Tribology in an electrical field is not new, as generators and electric motors have been around for around 140 years. However, new challenges have emerged with the energy transition, most notably the growth of wind turbines (generators) and electric motors for passenger cars and light commercial vehicles.
The bearings in wind turbines are subject to many sources of abuse, including buffeting by varying winds, high humidity and both daily and seasonal temperature variations. But this article will focus on the damage that can be wrought by electric fields and the resulting discharges. Damage can be catastrophic and is described as electrically induced bearing damage (EIBD). This covers a wide variety of damage modes, most of which take place with an oil film present, so lubrication is hydrodynamic. However, the electric fields can also affect tribofilm formation.
“Current” affairs
It’s been over 190 years since Hippolyte Pixii built the first practical alternating‑current dynamo,
1 shortly after Michael Faraday’s 1831 discovery of electromagnetic induction. The first tram/streetcar and first direct current (DC) mainline train both ran in Berlin around 1880,
2,3 and the first alternating current (AC) trains were in service by the turn of the 20th century.
4 Over time, many diesel-powered rail vehicle designs migrated to the diesel engine generating electricity that powered electric traction motors.

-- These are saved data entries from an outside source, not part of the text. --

(** One key: the lists change as [akey] says, and a reader is woken when there is
    more to read. *)
Lemma key_run k t s p :
  in_rel s p.1 p.2 -> scr_ok s -> 0 <= k < 256 ->
  exists t' s', key k (Ctx [Lcons] t) s = Ok tt (Ctx [Lcons] (t ++ t')) s' /\ edited s s' (akey k p) /\
    ((akey k p).1 <> p.1 -> Ewakeup Cinput ∈ t').
Proof.
  destruct p as [ready line]. cbn [fst snd]. intros Hin Hok Hk. unfold key, akey. mrun. destruct (k =? 21).
  { destruct (kill_line_run 128 t s ready line Hin Hok) as (s' & -> & Hed).
    - pose proof (in_room _ _ _ (proj1 Hin)) as Hr. rewrite length_app in Hr. lia.
    - exists [], s'. by rewrite app_nil_r. }
  destruct ((k =? 8) || (k =? 127)).
  { rewrite (in_empty s ready line Hin). case_bool_decide as He; [subst line; exists [], s; rewrite app_nil_r; by split_and!|].
    destruct line as [|x l _] using rev_ind; [done|]. rewrite removelast_snoc.
    destruct (erase_run l x ready (mret tt) t s Hin Hok) as (s' & Hrun & Hed). exists [], s'. rewrite app_nil_r. split_and!; try done.
    revert Hrun. rewrite !bindE. cbn [obind modS]. rewrite bindE. destruct (consputc BACKSPACE _ _) as [[] ? ?| | | | |]; cbn [obind]; by rewrite ?retE. }
  assert (Hroom : (u32 (ie s - ir s) <? INPUT_BUF) = (length (ready ++ line) <? 128)%nat).
  { destruct Hin as [[Hb Hr Hw He Hd Hro] _]. rewrite He, u32_diff by lia. unfold INPUT_BUF.
    destruct (Z.ltb_spec (Z.of_nat (length (ready ++ line))) 128), (Nat.ltb_spec (length (ready ++ line)) 128); lia || done. }
  rewrite Hroom. destruct (Z.eqb_spec k 0) as [->|]; cbn [negb andb]; [exists [], s; rewrite app_nil_r; by split_and!|].
  destruct (Nat.ltb_spec (length (ready ++ line)) 128) as [Hlt|]; [|exists [], s; rewrite app_nil_r; by split_and!].
  destruct (store_run k t s ready line Hin Hok ltac:(lia) Hlt) as (s' & Hrun & Hed). eexists _, s'. split; [exact Hrun|].
  split; [exact Hed|]. match goal with |- context [if ?b then (ready ++ _, _) else _] => destruct b end; [set_solver|by cbn].
Qed.
Lemma cut_line_spec p :
  no_nul p ->
  match cut_line p with
  | None => split_nl p = ([], p)
  | Some (l, r) => split_nl p = (l :: (split_nl r).1, (split_nl r).2) /\ (length r < length p)%nat /\ no_nul r
  end.
Proof.
  induction p as [|x p IH]; intros Hp; [done|]. apply Forall_cons in Hp as [Hx Hp]. specialize (IH Hp). cbn [cut_line split_nl].
  destruct (Z.eqb_spec x 0); [done|]. destruct (Z.eqb_spec x 10).
  - split_and!; [by destruct (split_nl p)|cbn; lia|done].
  - destruct (cut_line p) as [[l r]|]; cbn [mbind option_bind].
    + destruct IH as (-> & Hl & Hr). split_and!; [done|cbn; lia|done].
    + by rewrite IH.
Qed.

Lemma grep_lines_spec pattern p fuel :
  no_nul p -> (length p <= fuel)%nat ->
  grep_lines pattern p fuel = (matching pattern (split_nl p).1, (split_nl p).2).
Proof.
  revert p. induction fuel as [|fuel IH]; intros p Hp Hf; cbn [grep_lines].
  - by destruct p; [|cbn in Hf; lia].
  - pose proof (cut_line_spec p Hp) as Hc. destruct (cut_line p) as [[l r]|]; [|by rewrite Hc].
    destruct Hc as (-> & Hl & Hr). rewrite (IH r Hr) by lia. done.
Qed.

Lemma split_nl_cons x a :
  split_nl (x :: a) = if x =? 10 then ([] :: (split_nl a).1, (split_nl a).2)
    else match (split_nl a).1 with [] => ([], x :: (split_nl a).2) | l1 :: ls => ((x :: l1) :: ls, (split_nl a).2) end.
Proof. cbn [split_nl]. by destruct (split_nl a). Qed.

Lemma split_nl_none a : (split_nl a).1 = [] -> split_nl a = ([], a).
Proof.
  induction a as [|x a IH]; [done|]. rewrite split_nl_cons. destruct (x =? 10); [done|].
  destruct (split_nl a).1 eqn:E; [|done]. by rewrite IH.
Qed.

Lemma split_nl_app a b :
  split_nl (a ++ b) = ((split_nl a).1 ++ (split_nl ((split_nl a).2 ++ b)).1, (split_nl ((split_nl a).2 ++ b)).2).
Proof.
  induction a as [|x a IH]; [cbn; by destruct (split_nl b)|]. cbn [app]. rewrite !split_nl_cons, IH. cbn [fst snd].
  destruct (x =? 10) eqn:Ex; [done|]. destruct (split_nl a).1 as [|l1 ls]; [|done].
  cbn [app fst snd]. rewrite split_nl_cons, Ex. by destruct (split_nl (_ ++ b)).1.
Qed.

Lemma split_nl_idemp a : (split_nl (split_nl a).2).1 = [].
Proof.
  induction a as [|x a IH]; [done|]. rewrite split_nl_cons. destruct (x =? 10) eqn:Ex; [done|].
  destruct (split_nl a).1; [|done]. cbn [snd]. by rewrite split_nl_cons, Ex, IH.
Qed.

Lemma split_nl_tail a : (length (split_nl a).2 <= length a)%nat /\ ((split_nl a).1 <> [] -> (length (split_nl a).2 < length a)%nat).
Proof.
  induction a as [|x a [IH IH']]; [done|]. rewrite split_nl_cons. destruct (x =? 10); [cbn; lia|].
  destruct (split_nl a).1; cbn; [split; [lia|done]|split; lia].
Qed.

Lemma no_nul_tail a : no_nul a -> no_nul (split_nl a).2.
Proof.
  induction a as [|x a IH]; intros Ha; [done|]. pose proof Ha as [Hx Ha']%Forall_cons. specialize (IH Ha').
  rewrite split_nl_cons. destruct (x =? 10); [done|]. destruct (split_nl a).1; [by constructor|done].
Qed.

Lemma split_nl_suffix a b : (split_nl (a ++ b)).1 = [] -> (split_nl b).1 = [].
Proof.
  induction a as [|x a IH]; [done|]. cbn [app]. rewrite split_nl_cons. destruct (x =? 10); [done|].
  destruct (split_nl (a ++ b)).1; [auto|done].
Qed.

(** A line that begins with bytes among which there is no newline is at least as
    long. *)
Lemma split_nl_long a b l : (split_nl a).1 = [] -> head (split_nl (a ++ b)).1 = Some l -> (length a <= length l)%nat.
Proof.
  revert l. induction a as [|x a IH]; intros l; [cbn; lia|]. cbn [app]. rewrite !split_nl_cons. destruct (x =? 10); [done|].
  destruct (split_nl a).1; [|done]. intros _. destruct (split_nl (a ++ b)).1; [done|]. cbn. intros [= <-].
  specialize (IH _ eq_refl eq_refl). cbn. lia.
Qed.

(** One read(): the buffer is cut into its lines, and what is behind the last of
    them is kept, but only if there was a line. *)
Lemma grep_read_spec pattern kept new :
  no_nul kept -> no_nul new ->
  grep_read pattern kept new =
    (matching pattern (split_nl (kept ++ new)).1,
     match (split_nl (kept ++ new)).1 with [] => [] | _ => (split_nl (kept ++ new)).2 end).
Proof.
  intros Hk Hn. unfold grep_read. rewrite grep_lines_spec by (done || by apply Forall_app_2).
  destruct (split_nl (kept ++ new)).1 eqn:E.
  - apply split_nl_none in E. by rewrite E, bool_decide_true.
  - rewrite bool_decide_false; [done|]. pose proof (proj2 (split_nl_tail (kept ++ new))) as H. rewrite E in H. specialize (H ltac:(done)). lia.
Qed.

Lemma matching_app pattern ls ls' : matching pattern (ls ++ ls') = matching pattern ls ++ matching pattern ls'.
Proof. unfold matching. by rewrite fmap_app, join_app. Qed.

Section grep_file.
Context (pattern : list Z).

Lemma grep_rest kept data n fuel :
  grep pattern kept (if bool_decide (length data <= n)%nat then [] else [drop n data]) fuel = grep pattern kept [drop n data] fuel.
Proof. case_bool_decide; [|done]. rewrite drop_ge by done. destruct fuel; [done|]. cbn [grep read]. by rewrite take_nil. Qed.

(** A turn of the loop on a file whose bytes [data] are not yet read. *)
Lemma grep_turn kept data fuel :
  no_nul kept -> no_nul data -> (length kept <= 1022)%nat -> data <> [] ->
  let n := (1023 - length kept)%nat in
  let '(ls, t) := split_nl (kept ++ take n data) in
  grep pattern kept [data] (S fuel) =
    app (matching pattern ls) <$> grep pattern (match ls with [] => [] | _ => t end) [drop n data] fuel.
Proof.
  intros Hk Hd Hl Hne n. destruct (split_nl _) as [ls t] eqn:E. cbn [grep read].
  replace (1024 - length kept - 1)%nat with n by lia.
  rewrite bool_decide_false by (destruct data; [done|]; by destruct n eqn:En; [lia|]).
  rewrite grep_read_spec, E by (done || by apply Forall_take). cbn [fst snd]. by rewrite grep_rest.
Qed.

Lemma grep_nil kept fuel : (0 < fuel)%nat -> grep pattern kept [[]] fuel = Some [].
Proof. destruct fuel; [lia|]. intros _. cbn [grep read]. by rewrite take_nil. Qed.
(* ===== verification/Sh.v ===== *)
(** * The shell (src/sh.c)

    The parser builds a command in memory it gets from malloc(), with pointers into
    the line; then nulterminate() cuts the line into strings, and runcmd() runs the
    command.  Here the commands are a store [cmds] by address, a [char *] into the
    line is an offset of [buf], and malloc() is the interface [Malloc].  A program
    is modelled by the tree [act] of the system calls it makes, which branches on
    their results; the descriptor table is that of the process that makes them. *)

From stdpp Require Import prelude gmap strings list.
From Stdlib Require Import ZArith Lia.
From S2P Require Import Prelude Strings Printf Sysfile.

Definition MAXARGS : Z := 10.

(** struct cmd and its variants. *)
Inductive cmd :=
| EXEC (argv eargv : list (option Z))
| REDIR (c : Z) (file efile : Z) (mode fd : Z)
| PIPE (left right : Z)
| LIST (left right : Z)
| BACK (c : Z).

(** The bytes of a C string constant. *)
Definition str (s : string) : list Z := Z.of_nat <$> (Ascii.nat_of_ascii <$> String.list_ascii_of_string s).

Class Malloc (E : Type) := malloc : Z -> E -> Z * E.

Record sh (E : Type) := mksh {
  buf : list Z;          (* the line *)
  ps : Z;                (* how far it is parsed *)
  cmds : gmap Z cmd;     (* the commands in memory *)
  err : list Z;          (* what was written to descriptor 2 *)
  mem : E                (* the state of malloc() *)
}.
Arguments mksh {E} _ _ _ _ _.
Arguments buf {E} _.
Arguments ps {E} _.
Arguments cmds {E} _.
Arguments err {E} _.
Arguments mem {E} _.

#[export] Instance sh_settable E : Settable (sh E) := fun s => mksh (buf s) (ps s) (cmds s) (err s) (mem s).

(** Code of the shell returns, exits, runs into undefined behaviour, or exhausts
    the fuel of a loop. *)
Inductive res (E A : Type) := Ret (a : A) (s : sh E) | Exit (s : sh E) | Crash | Spin.
Arguments Ret {E A} _ _.
Arguments Exit {E A} _.
Arguments Crash {E A}.
Arguments Spin {E A}.

Definition SM (E A : Type) : Type := sh E -> res E A.
#[export] Instance SM_ret E : MRet (SM E) := fun A a s => Ret a s.
#[export] Instance SM_bind E : MBind (SM E) := fun A B f m s =>
  match m s with Ret a s' => f a s' | Exit s' => Exit s' | Crash => Crash | Spin => Spin end.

So, with such history, and with so many electric motors in industrial applications, what makes the study of the motors in modern electric vehicles (EVs) and generators in wind turbines worthwhile?

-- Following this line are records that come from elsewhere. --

(** Everything but the command at [c] stays. *)
Definition keeps (c : Z) (s s' : sh E) : Prop := forall a x, a <> c -> cmds s !! a = Some x -> cmds s' !! a = Some x.

(** One turn of the loop over the words. *)
Lemma args_loop_eq cmd argc ret fuel :
  args_loop (E := E) es cmd argc ret fuel =
    (b ← peek es [124; 41; 38; 59; 0];
     if b : bool then mret (argc, ret) else
     '(tok, q, eq) ← gettoken es;
     if tok =? 0 then mret (argc, ret) else
     if negb (tok =? 97) then panic "syntax" else
     set_arg cmd argc (Some q) (Some eq) ;;
     if MAXARGS <=? argc + 1 then panic "too many args" else
     ret ← parseredirs es ret;
     match fuel with O => spin | S fuel' => args_loop es cmd (argc + 1) ret fuel' end).
Proof. by destruct fuel. Qed.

“The unique features of wind turbines are their sheer size as well as the forces they experience,” says STLE Fellow Peter Lee of Southwest Research Institute. “Electrically there are discharge events and stray currents caused by the process of converting the AC produced by the generator to DC for transmission or battery storage. These stray currents can disrupt tribofilm formation and accelerate lubricant degradation, which, in turn, may generate hydrogen from the water contamination.” The electrical effects, coupled with high contact pressures (due to, say, wind gusts or emergency stopping) and the presence of hydrogen are implicated in the formation of white etching cracks.

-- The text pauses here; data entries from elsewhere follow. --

(** ** After the last file *)

Lemma bit_mark_used n c : (n <= 4096)%nat -> 0 <= c ->
  bit_of (mark_used n zeroes) c = (c <? Z.of_nat n) /\ length (mark_used n zeroes) = 512%nat.
Proof.
  intros Hn Hc. induction n as [|n IH].
  - split; [|done]. cbn [mark_used]. replace (c <? Z.of_nat 0) with false by (symmetry; apply Z.ltb_ge; lia).
    unfold bit_of, byte_at, aget. destruct (Z.ltb_spec (c / 8) 0); [apply Z.bits_0|].
    destruct (decide (Z.to_nat (c / 8) < 512)%nat); [rewrite zeroes_lookup by lia|rewrite lookup_ge_None_2 by (unfold zeroes; rewrite length_replicate; lia)]; apply Z.bits_0.
  - destruct IH as [IH Hl]; [lia|]. cbn [mark_used]. rewrite Z.quot_div_nonneg, Z.rem_mod_nonneg by lia.
    fold (set_bit (mark_used n zeroes) (Z.of_nat n)). split.
    + rewrite bit_of_set by (done || lia). rewrite IH.
      destruct (Z.eqb_spec c (Z.of_nat n)), (Z.ltb_spec c (Z.of_nat n)), (Z.ltb_spec c (Z.of_nat (S n))); try done; lia.
    + unfold set_bit, set_byte. by rewrite length_insert.
Qed.

(** The size of the root directory in whole blocks. *)
Definition root_blocks (fs : list hfile) : Z := 16 * (2 + Z.of_nat (length fs)) / 512 + 1.

Lemma root_blocks_nb fs : let n := 2 + Z.of_nat (length fs) in
  root_blocks fs = nb_of (16 * n) + (if n mod 32 =? 0 then 1 else 0).
Proof.
  intros n. unfold root_blocks. fold n. pose proof (Z.div_mod (16 * n) 512 ltac:(lia)).
  replace ((16 * n) mod 512) with (16 * (n mod 32)) in * by (change 512 with (16 * 32); by rewrite Z.mul_mod_distr_l by lia).
  pose proof (Z.mod_pos_bound n 32 ltac:(lia)). destruct (Z.eqb_spec (n mod 32) 0).
  - unfold nb_of. rewrite <- (Z.div_unique (16 * n + 511) 512 (16 * n / 512) 511); lia.
  - rewrite (nb_of_range (16 * n) (16 * n / 512)); lia.
Qed.

Lemma root_blocks_range fs : (length fs <= 198)%nat -> 0 <= root_blocks fs <= 8.
Proof.
  intros Hn. unfold root_blocks. pose proof (Z.div_pos (16 * (2 + Z.of_nat (length fs))) 512 ltac:(lia) ltac:(lia)).
  pose proof (Z.div_le_upper_bound (16 * (2 + Z.of_nat (length fs))) 512 7 ltac:(lia) ltac:(lia)). lia.
Qed.

Definition root_dinode' (fs : list hfile) (ad : list Z) : dinode := mkdinode T_DIR 0 0 1 (512 * root_blocks fs) ad.

(** The image at the end. *)
Record finished (fs : list hfile) (s : mkst) (v : Z -> list Z) (ads : list (list Z)) (fb : Z) (ad : list Z) : Prop := {
  fi_image : image (inodes_of fs) ads v fb;
  fi_root : ads !! 0%nat = Some ad;
  fi_len : length (img s) = 1000%nat;
  fi_blk : forall x, 0 <= x < 1000 ->
    img s !! Z.to_nat x = Some (tset (set_inode v 1 (root_dinode' fs ad)) 58 (mark_used (Z.to_nat fb) zeroes) x);
}.

Lemma mwp_finish fs s (Q : unit -> mkst -> Prop) : img_rel (inodes_of fs) s -> (length fs <= 198)%nat ->
  (forall s' v ads fb ad, finished fs s' v ads fb ad -> Q tt s') ->
  mwp (fix_root 1 ;; fb ← gets freeblock; balloc (s32 fb)) s Q.
Proof.
  intros (v & ads & fb & Hs & HI) Hn HQ.
  destruct (lookup_lt_is_Some_2 ads 0%nat) as [ad Ha]; [rewrite (im_ads _ _ _ _ HI); cbn; lia|].
  pose proof (im_inodes _ _ _ _ HI 0 _ _ _ eq_refl Ha) as Hd. change (1 + Z.of_nat 0) with 1 in Hd. rewrite root_size in Hd.
  pose proof (im_range _ _ _ _ HI) as Hr.
  assert (Hrb : ((16 * (2 + Z.of_nat (length fs))) / 512 + 1) * 512 = 512 * root_blocks fs) by (unfold root_blocks; lia).
  pose proof (root_blocks_range fs Hn) as Hrr.
  apply mwp_bind. unfold fix_root. apply mwp_bind. eapply mwp_rinode; [exact Hs|lia|]. rewrite Hd. cbn [d_type d_major d_minor d_nlink d_size d_addrs].
  rewrite (xint_small (16 * _)) by lia. unfold BSIZE. rewrite Hrb, u32_small, xint_small by lia.
  eapply mwp_winode; [exact Hs|lia|]. intros s1 Hs1. apply mwp_bind, mwp_gets. rewrite (se_fb _ _ _ _ Hs1), s32_small by lia.
  unfold balloc, BSIZE. apply mwp_bind, mwp_cprintf. destruct (Z.ltb_spec fb (512 * 8)); [|lia]. cbn [assert_]. apply mwp_bind, mwp_ret.
  apply mwp_bind, mwp_gets. rewrite (se_sb _ _ _ _ Hs1). apply mwp_bind, mwp_cprintf. cbn [sb_bmapstart mkfs_sb].
  apply (mwp_wsect_at Hs1); [lia|]. intros s2 Hs2 Hmap. eapply (HQ s2 v ads fb ad). split; [done|done|apply Hs2|].
  intros x Hx. destruct (decide (x = 58)) as [->|Hne]; [by rewrite tset_same|]. by apply (se_blk _ _ _ _ Hs2).
Qed.

(** ** The kernel's view *)

(** [a] is the disk of the kernel before its first operation. *)
Record shows (a : atx) (s : mkst) : Prop := {
  sh_view : forall x, 0 <= x < 1000 -> tview a x = default [] (img s !! Z.to_nat x);
  sh_held : theld a = ∅;
  sh_size : tsize a = 1000;
  sh_log : tstart a = 2 /\ tlen a = 30;
}.

Definition root_all (fs : list hfile) : list dent :=
  root_entries fs ++ replicate (Z.to_nat (32 * root_blocks fs - (2 + Z.of_nat (length fs)))) (0, []).

Definition tree_of (fs : list hfile) (n : Z) : option node :=
  if n =? 1 then Some (NDir (root_all fs))
  else if (2 <=? n) && (n <? 2 + Z.of_nat (length fs)) then Some NFile else None.

Lemma dir_bytes_free m : dir_bytes (replicate m (0, [])) = replicate (16 * m) 0.
Proof.
  induction m as [|m IH]; [done|]. change (enc (0, []) ++ dir_bytes (replicate m (0, [])) = replicate (16 * S m) 0).
  rewrite IH. change (enc (0, [])) with (replicate 16 0). rewrite <- replicate_add. f_equal. lia.
Qed.

Section View.
Context {fs : list hfile} {s : mkst} {v : Z -> list Z} {ads : list (list Z)} {fb : Z} {ad0 : list Z}.
Context (HF : finished fs s v ads fb ad0) {a : atx} (Ha : shows a s) (Hn : (length fs <= 198)%nat).
Let u := tview a.
Let di := root_dinode' fs ad0.

(** The same with the free map full. *)
Let w := tset u 58 (replicate 512 255).

Lemma view_at x : 0 <= x < 1000 -> u x = tset (set_inode v 1 di) 58 (mark_used (Z.to_nat fb) zeroes) x.
Proof. intros Hx. unfold u. by rewrite (sh_view _ _ Ha), (fi_blk _ _ _ _ _ _ HF) by done. Qed.

Lemma view_low x : 0 <= x < 1000 -> x <> 58 -> u x = set_inode v 1 di x.
Proof. intros Hx Hne. rewrite view_at by done. by apply tset_other. Qed.

Lemma view_marked x : 0 <= x < 1000 -> marked SB u x = (x <? fb).
Proof.
  intros Hx. pose proof (im_range _ _ _ _ (fi_image _ _ _ _ _ _ HF)). unfold marked, bmap_block. cbn [sb_bmapstart mkfs_sb].
  rewrite (Z.div_small x), (Z.mod_small x), Z.add_0_r, view_at, tset_same by lia.
  destruct (bit_mark_used (Z.to_nat fb) x) as [-> _]; [lia|lia|]. by rewrite Z2Nat.id by lia.
Qed.

Lemma fixed_root_ok : dinode_ok di.
Proof.
  pose proof (fi_image _ _ _ _ _ _ HF) as HI. pose proof (im_files _ _ _ _ HI 0 _ _ _ eq_refl (fi_root _ _ _ _ _ _ HF)) as HB.
  destruct (built_dinode _ _ _ _ T_DIR HB ltac:(done)) as [_ _ Hl Hw]. split; [|cbn|exact Hl|exact Hw].
  - repeat constructor; vm_compute; congruence.
  - pose proof (root_blocks_range fs Hn). lia.
Qed.

Lemma root_len : length (put_dinode (v (iblk SB 1)) (dinode_off 1) di) = 512%nat.
Proof.
  pose proof (im_lens _ _ _ _ (fi_image _ _ _ _ _ _ HF) (iblk SB 1) ltac:(done)) as Hl.
  rewrite length_put_dinode; [done|apply fixed_root_ok|]. pose proof (dinode_off_bound 1). lia.
Qed.

Lemma view_file k t bs ad : inodes_of fs !! k = Some (t, bs) -> ads !! k = Some ad -> built w fb ad bs.
Proof.
  intros Hk Had. pose proof (fi_image _ _ _ _ _ _ HF) as HI.
  destruct (built_set_inode v fb ad bs 1 di ltac:(lia) root_len (im_files _ _ _ _ HI _ _ _ _ Hk Had)) as [HB _].
  assert (Hw : forall x, 0 <= x < 1000 -> w x = set_inode v 1 di x).
  { intros x Hx. unfold w, tset at 1. destruct (Z.eqb_spec x 58) as [->|]; [symmetry; apply HB|by apply view_low]. }
  pose proof (bk_fb _ _ _ _ _ _ HB). eapply built_frame; [exact HB|by unfold w, full_map; rewrite tset_same|..].
  - intros x Hx. rewrite Hw by done. by apply HB.
  - intros x Hx. rewrite Hw by lia. by apply HB.
  - lia.
  - intros x Hx%(bk_own _ _ _ _ _ _ HB). apply Hw. lia.
Qed.

Lemma view_inode n : 0 <= n < 200 -> dinode_at SB u n = if n =? 1 then di else dinode_at SB v n.
Proof.
  intros Hr. pose proof (iblk_small n Hr). pose proof (fi_image _ _ _ _ _ _ HF) as HI.
  rewrite <- dinode_at_set; [|by apply HI|apply fixed_root_ok|lia|lia]. unfold dinode_at. by rewrite view_low by lia.
Qed.

(** A file with its blocks in place, read up to [size]. *)
Lemma view_content ad bs size : built w fb ad bs -> len bs <= size <= 512 * nb_of (len bs) ->
  wf_file SB u ad /\ has_blocks u ad 0 size /\ slice u ad 0 size = bs ++ replicate (Z.to_nat (size - len bs)) 0.
Proof.
  intros HB Hsz. pose proof HB as [Hm Hln Hfr Hf Hnb Hwf Ho Hh Hi Hs Hb].
  assert (Hsame : forall x, x <> 58 -> u x = w x) by (intros x Hx; unfold w; by rewrite tset_other).
  assert (Hind : ind_of ad <> 0 -> u (ind_of ad) = w (ind_of ad)).
  { intros Hne%(owns_ind w). apply Ho in Hne. apply Hsame. lia. }
  assert (Hpt : forall b, bptr u ad b = bptr w ad b) by (intros b; by apply bptr_ext).
  assert (Hl : 0 <= len bs) by (unfold len; lia). split; [|split].
  - eapply wf_file_ext; [done|done|]. intros x Hx%Ho _. rewrite view_marked by lia. apply Z.ltb_lt. lia.
  - intros _ bn H0 H1. rewrite Hpt. change (0 / 512) with 0 in H0. apply Hh; lia.
  - apply list_eq. intros j. unfold slice. rewrite list_lookup_fmap.
    destruct (decide (Z.of_nat j < size)) as [Hj|Hj].
    + rewrite lookup_seqZ_lt, Z.add_0_l by lia. cbn. unfold fbyte. destruct (byte_block (Z.of_nat j) (nb_of (len bs)) ltac:(lia)) as [Hq _].
      pose proof (Ho _ (block_owned HB _ Hq)). specialize (Hb (Z.of_nat j) ltac:(lia)). unfold fbyte in Hb.
      rewrite Hpt, Hsame, Hb by lia. cbn. rewrite Nat2Z.id. destruct (decide (j < length bs)%nat) as [Hlt|Hge].
      * rewrite lookup_app_l by done. by destruct (lookup_lt_is_Some_2 bs j Hlt) as [y ->].
      * rewrite lookup_app_r, lookup_ge_None_2 by lia. cbn. symmetry. apply lookup_replicate_2. unfold len in *. lia.
    + rewrite !lookup_ge_None_2; [done|rewrite length_app, length_replicate; unfold len in *; lia|].
      rewrite length_seqZ. lia.
Qed.

Lemma view_fsok : fsok SB a.
Proof.
  pose proof (im_range _ _ _ _ (fi_image _ _ _ _ _ _ HF)). destruct (sh_log _ _ Ha) as [E1 E2]. split.
  - split; rewrite ?(sh_size _ _ Ha), ?E1, ?E2; vm_compute; try done; split; try done; split; done.
  - intros b Hb. change (0 <= b < 59) in Hb. fold u. rewrite view_marked by lia. apply Z.ltb_lt. lia.
  - intros x _. apply none_held, Ha.
  - intros i x d Hi. by rewrite (sh_held _ _ Ha) in Hi.
Qed.

Lemma view_inodes_of k f : fs !! k = Some f -> exists ad, ads !! S k = Some ad /\
  dinode_at SB u (2 + Z.of_nat k) = mkdinode T_FILE 0 0 1 (len f.2) ad /\ built w fb ad f.2.
Proof.
  intros Hk. pose proof (fi_image _ _ _ _ _ _ HF) as HI. pose proof (lookup_lt_Some _ _ _ Hk) as Hlt.
  assert (Hc : inodes_of fs !! S k = Some (T_FILE, f.2)).
  { change (((fun f : hfile => (T_FILE, f.2)) <$> fs) !! k = Some (T_FILE, f.2)). by rewrite list_lookup_fmap, Hk. }
  destruct (lookup_lt_is_Some_2 ads (S k)) as [ad Had]; [rewrite (im_ads _ _ _ _ HI); by eapply lookup_lt_Some|].
  exists ad. split; [done|]. split; [|by eapply view_file]. rewrite view_inode by lia.
  destruct (Z.eqb_spec (2 + Z.of_nat k) 1); [lia|]. rewrite <- (im_inodes _ _ _ _ HI _ _ _ _ Hc Had). f_equal. lia.
Qed.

Lee continues, “Electric drive units (EDUs) for EVs are not running directly AC or DC as in the earlier street cars and trains of the 1800s. The energy is stored in a DC battery while the motor requires an AC supply. This requires the conversion of the DC to AC using an inverter, which mimics the AC supply, and this process is what causes discharges, which are what damage the bearings. These discharges flow through the bearing as this is the most direct path from charge to ground the EDU.”
Stray and induced currents
Bearing currents are high-frequency currents that are caused by voltage on the motor or generator shaft, which drives a discharge current through the shaft bearings. In EV traction motors, the primary driver of these parasitic currents is the variable frequency drive (VFD) or inverter. The generation of these pulsed electrical waves and the associated spiking of currents and voltages has been covered in an earlier TLT article.
5
When an ideal three-phase sine wave is generated, the sum of voltages equals zero
(see Figure 1).
Figure 1. Ideal voltage. Figure courtesy of Southwest Research Institute.
VFD power consists of rapid pulses where the input is never perfectly balanced. This results in a stepped common mode voltage and a series of discharges
(see Figure 2).

Figure 2. Transitions of common mode voltage (CMV). Figure courtesy of Southwest Research Institute.
Similar imbalances occur in the generator of a wind turbine. The generator produces a relatively smooth, sinusoidal, three-phase AC output that is then converted to DC. A common mode voltage occurs because the converters use pulsed wave modulation (PWM) switching, which produces a much less smooth waveform.
Motors
There are three types of bearing current. Circulating currents are inductive. They originate from the common mode currents that induce an asymmetric magnetic flux around the motor. This asymmetric flux, in turn, creates shaft voltages, which drive very high frequency, aggressive currents circulating through the motor. STLE member Rai Notay, of Lubrizol in the UK, says, “Circulating bearing currents flow due to high-frequency flux produced by common mode currents.”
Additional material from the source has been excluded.